Ce qui vaut de la porte à la verrière
- L'atelier n'accueille que des majeurs, salle du devant comprise, même pour un simple dîner.
- Une carte d'identité peut être réclamée sur le seuil comme au bord d'une table, à toute heure.
- L'entrée se refuse parfois, sans explication ; les chiens attendent dehors, à l'exception de ceux qui guident quelqu'un.
- Le jeton compose un score et ne vaut rien : on ne l'achète pas, on ne le rachète pas, on ne le convertit vers rien.
- Aucune somme ne passe d'une main à l'autre autour d'une table, et pas un appareil de jeu n'est installé dans ce bâtiment.
- Le carnet de points s'efface à minuit ; les appels se prennent dans la cour, et une tablée ne se photographie qu'avec l'accord de chacun.
D'où viennent ces six lignes
Un atelier de gravure vivait de gestes réglés : la même charge d'encre, la même pression sous le barreau, la forme lavée au même moment. La maison a gardé cette habitude et l'a réduite à six phrases punaisées près de la presse.

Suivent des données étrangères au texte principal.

Lemma inverse_keys_ok n ek rrk dk rk nr :
  0 <= rk -> rk + 4 * Z.of_nat n + 4 <= Z.of_nat (length dk) ->
  (forall i, 0 < i -> 4 * i <= rk -> inverse4 unmix ek (4 * (nr - i)) dk (4 * i)) ->
  inverse4 (fun x => x) ek (4 * nr) dk 0 -> (exists q, 0 <= q /\ rk = 4 * q /\ rrk = 4 * (nr - q)) ->
  exists dk', inverse_keys n ek rrk dk rk = (dk', rrk - 4 * Z.of_nat n, rk + 4 * Z.of_nat n) /\ length dk' = length dk /\
    (forall i, 0 < i -> 4 * i <= rk + 4 * Z.of_nat n -> inverse4 unmix ek (4 * (nr - i)) dk' (4 * i)) /\
    inverse4 (fun x => x) ek (4 * nr) dk' 0.
Proof.
  revert rrk dk rk. induction n as [|n IH]; intros rrk dk rk H0 H1 Hi Hf (q & Hq & Erk & Errk).
  - exists dk. cbn [inverse_keys]. replace (rrk - 4 * Z.of_nat 0) with rrk by lia. replace (rk + 4 * Z.of_nat 0) with rk by lia. done.
  - cbn [inverse_keys].
    destruct (IH (rrk - 4) (copy4 inverse_word ek (rrk - 4) dk (rk + 4)) (rk + 4)) as (dk' & E & Hl & Hi' & Hf').
    + lia.
    + rewrite length_copy4. lia.
    + intros i Hi0 Hi1. destruct (Z.eq_dec (4 * i) (rk + 4)) as [Ei|Ei].
      * replace (4 * (nr - i)) with (rrk - 4) by lia. rewrite Ei.
        pose proof (inverse_copy4 inverse_word ek (rrk - 4) dk (rk + 4)) as (E0 & E1 & E2 & E3); [lia..|].
        unfold inverse4. by rewrite E0, E1, E2, E3, !inverse_word_eq.
      * apply inverse4_kept; [apply Hi|..]; lia.
    + apply inverse4_kept; [done|lia..].
    + exists (q + 1). lia.
    + exists dk'. rewrite E, Hl, length_copy4. split_and!; [f_equal; [f_equal|]; lia|done| |done].
      intros i Hi0 Hi1. apply Hi'; lia.
Qed.

(** *** SETUP *)

(** The two schedules of a key belong together. *)
Record scheduled (k : rijndael_key) : Prop := {
  sc_words : words (eK k);
  sc_rounds : exists r, (0 < r)%nat /\ Nr k = 2 * Z.of_nat r;
  sc_first : inverse4 (fun x => x) (eK k) (4 * Nr k) (dK k) 0;
  sc_inner : forall i, 0 < i < Nr k -> inverse4 unmix (eK k) (4 * (Nr k - i)) (dK k) (4 * i);
  sc_last : inverse4 (fun x => x) (eK k) 0 (dK k) (4 * Nr k)
}.

(** What was in the key before is two arrays of 60 words. *)
Definition is_key_object (k : rijndael_key) : Prop := words (eK k) /\ length (eK k) = 60%nat /\ length (dK k) = 60%nat.
Definition key_size (n : Z) : Prop := n = 16 \/ n = 24 \/ n = 32.
Definition default_rounds (n : Z) : Z := 10 + (n / 8 - 2) * 2.
Lemma get_0 (a : Z) l : arr_get (a :: l) 0 = Ret a. Proof using. done. Qed.
Lemma get_1 (a b : Z) l : arr_get (a :: b :: l) 1 = Ret b. Proof using. done. Qed.
Lemma get_2 (a b c : Z) l : arr_get (a :: b :: c :: l) 2 = Ret c. Proof using. done. Qed.
Lemma get_3 (a b c d : Z) l : arr_get (a :: b :: c :: d :: l) 3 = Ret d. Proof using. done. Qed.

(** An encoded item in memory: its header takes [x] bytes. *)
Lemma enc_memory tag body rest : Z.of_nat (length body) < 65536 ->
  exists x, Z.of_nat (length (enc tag body)) = x + Z.of_nat (length body) /\ header tag body rest (enc tag body ++ rest) x
    /\ arr_slice (enc tag body ++ rest) x (Z.of_nat (length body)) = Ret body /\ drop (Z.to_nat x) (enc tag body ++ rest) = body ++ rest /\ 2 <= x <= 4.
Proof using.
  intros Hb. pose proof (enc_header tag body rest Hb) as Hh. pose proof (slice_content tag body rest) as Hs. pose proof (length_enc tag body) as Hl.
  pose proof (content_at tag body rest) as Hd. pose proof (length_enc_len (length body)).
  exists (1 + Z.of_nat (length (enc_len (length body)))). split_and!; [lia| |done| |repeat case_match; lia..].
  - by replace (1 + Z.of_nat (length (enc_len (length body)))) with (Z.of_nat (length (enc tag body)) - Z.of_nat (length body)) by lia.
  - rewrite <- Hd. f_equal. lia.
Qed.
Definition write_op_ok (o : write_op) : Prop :=
  match o with
  | Send d a => send_ok d /\ a <> WriteFails
  | Continue a => a <> WriteFails
  end.

(** The bytes written, the publications accepted, and the state. *)
Fixpoint write_run (junk socket : Z) (ops : list write_op) (s : sockets) : comp (list Z * list send * sockets) :=
  match ops with
  | [] => Ret ([], [], s)
  | Send d a :: ops =>
      let* iovecs := MQTTPacket_send_publish junk (snd_pub d) (snd_dup d) (snd_qos d) (snd_retained d) in
      let* (rc, out, s) := Socket_putdatas s socket iovecs a in
      let* (out', accepted, s) := write_run junk socket ops s in
      Ret (out ++ out', if rc =? SOCKET_ERROR then accepted else d :: accepted, s)
  | Continue a :: ops =>
      if Socket_noPendingWrites s socket then write_run junk socket ops s
      else
        let* (_, out, s) := continueWrites_body s socket a in
        let* (out', accepted, s) := write_run junk socket ops s in
        Ret (out ++ out', accepted, s)
  end.

(** [select] returns when there is something to read. *)
Fixpoint wait_readable (w : wire) : wire :=
  match w with
  | Arrived [] :: w | WouldBlock :: w => wait_readable w
  | _ => w
  end.

Fixpoint receive_all (junk : Z) (n : nat) (put_rc : Z) (s : sockbufs) (w : wire) (socket : Z)
  : comp (list (option packet) * sockbufs * wire) :=
  match n with
  | O => Ret ([], s, w)
  | S n =>
      let w := wait_readable w in
      let* (pack, _, s, w) := receive junk (S (length w)) put_rc s w socket in
      let* (packs, s, w) := receive_all junk n put_rc s w socket in
      Ret (pack :: packs, s, w)
  end.

(** The publication that arrives is the one sent. *)
Definition received (d : send) (o : option packet) : Prop :=
  exists p, o = Some (Published p) /\ pub_header p = snd_header d /\
    topic p = topic (snd_pub d) /\ topiclen p = strlen (topic (snd_pub d)) /\
    msgId p = (if 0 <? snd_qos d then msgId (snd_pub d) else 0) /\
    payloadlen p = payloadlen (snd_pub d) /\
    take (Z.to_nat (payloadlen p)) (payload p) = take (Z.to_nat (payloadlen (snd_pub d))) (payload (snd_pub d)).

Lemma wait_readable_ok w :
  steady w -> stream w <> [] -> readable (wait_readable w) /\ steady (wait_readable w) /\ stream (wait_readable w) = stream w.
Proof.
  intros Hw Hs. induction Hw as [|a w Ha Hw IH]; [done|].
  destruct a as [[|b l]| | |]; cbn [wait_readable stream app] in *; [auto| |auto|done..].
  split_and!; [by do 3 eexists|by constructor|done].
Qed.
(* ===== verification/LinkedList.v ===== *)
(** * The linked list of the MQTT client (mqtt-c/source/LinkedList.c)

    The same kind of store of nodes as in DList.v, with a cursor [current] in
    the list, which searches start from and removals must not leave dangling.
    A content is what [void *content] points to; the callback of a search is
    applied to the content sought. *)

From S2P Require Import Prelude DList.

Local Open Scope Z_scope.

Section linked_list.
Context {V : Type} `{EqDecision V}.
Implicit Types (m : mem V).

Record List := { first : ptr; last : ptr; current : ptr; count : Z; size : Z }.

Definition ListZero : List := {| first := None; last := None; current := None; count := 0; size := 0 |}.
Definition ListInitialize : List := ListZero.

Definition with_first (l : List) (p : ptr) : List :=
  {| first := p; last := last l; current := current l; count := count l; size := size l |}.
Definition with_last (l : List) (p : ptr) : List :=
  {| first := first l; last := p; current := current l; count := count l; size := size l |}.
Definition with_current (l : List) (p : ptr) : List :=
  {| first := first l; last := last l; current := p; count := count l; size := size l |}.
Definition with_count (l : List) (n : Z) : List :=
  {| first := first l; last := last l; current := current l; count := n; size := size l |}.
Definition with_size (l : List) (n : Z) : List :=
  {| first := first l; last := last l; current := current l; count := count l; size := n |}.

Definition set_val (v : V) (nd : list_node_t V) : list_node_t V := {| prev := prev nd; next := next nd; val := v |}.

Definition free_content m (v : V) : mem V := {| nodes := nodes m; freed := freed m ++ [v] |}.

(** ** Adding *)

Definition ListAppendNoMalloc m (aList : List) (content : V) (newel : ptr) (sz : Z) : comp (mem V * List) :=
  let* m := store m newel (set_val content) in
  let* m := store m newel (set_next None) in
  let* m := store m newel (set_prev (last aList)) in
  let* (m, aList) :=
    match first aList with
    | None => Ret (m, with_first aList newel)
    | Some _ => let* m := store m (last aList) (set_next newel) in Ret (m, aList)
    end in
  let aList := with_last aList newel in
  Ret (m, with_size (with_count aList (to_int (count aList + 1))) (to_ulong (size aList + sz))).

Definition ListAppend m (aList : List) (content : V) (sz : Z) : comp (mem V * List) :=
  let (m, newel) := list_node_new m content in ListAppendNoMalloc m aList content newel sz.
Lemma sys_step_inv junk x m : sys_inv x -> exists x', sys_step junk x m = Ret x' /\ sys_inv x'.
Proof.
  intros Hx. destruct m; [by apply sys_offer|by apply sys_forth|by apply sys_back|by apply sys_resend|].
  destruct Hx as [Hs Hr Hf Hb Hi]. eexists. split; [done|]. constructor; cbn; try done; try constructor.
  intros i. destruct (Hi i) as (u & Hx & Hu). exists u. split; [by eapply ex_lose|done].
Qed.

Lemma sys_run_inv junk x ms : sys_inv x -> exists x', sys_run junk x ms = Ret x' /\ sys_inv x'.
Proof.
  revert x. induction ms as [|m ms IH]; intros x Hx; [by eexists|].
  destruct (sys_step_inv junk x m Hx) as (x' & E & Hx'). cbn [sys_run]. rewrite E. by apply IH.
Qed.

(** The same, in order, under every id. *)
Lemma under_split i c k l : under i k = c :: l -> exists k1 k2, k = k1 ++ (i, c) :: k2 /\ under i k1 = [].
Proof.
  induction k as [|[j d] k IH]; [done|]. unfold under. cbn. destruct (Z.eqb_spec j i) as [->|Hn].
  - intros [= -> _]. by exists [], k.
  - intros H. destruct (IH H) as (k1 & k2 & -> & H1). exists ((j, d) :: k1), k2. split; [done|]. unfold under. cbn.
    by rewrite (proj2 (Z.eqb_neq j i) Hn).
Qed.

Le comptoir cesse de servir qui a manifestement trop bu : la décision appartient à l'équipe et ne se négocie pas, puis un taxi est commandé, à n'importe quel moment de la soirée. Le reste tient à peu de chose — les planches de la vitrine et les outils des casiers appartiennent au fonds du graveur, et rien de tout cela ne se touche.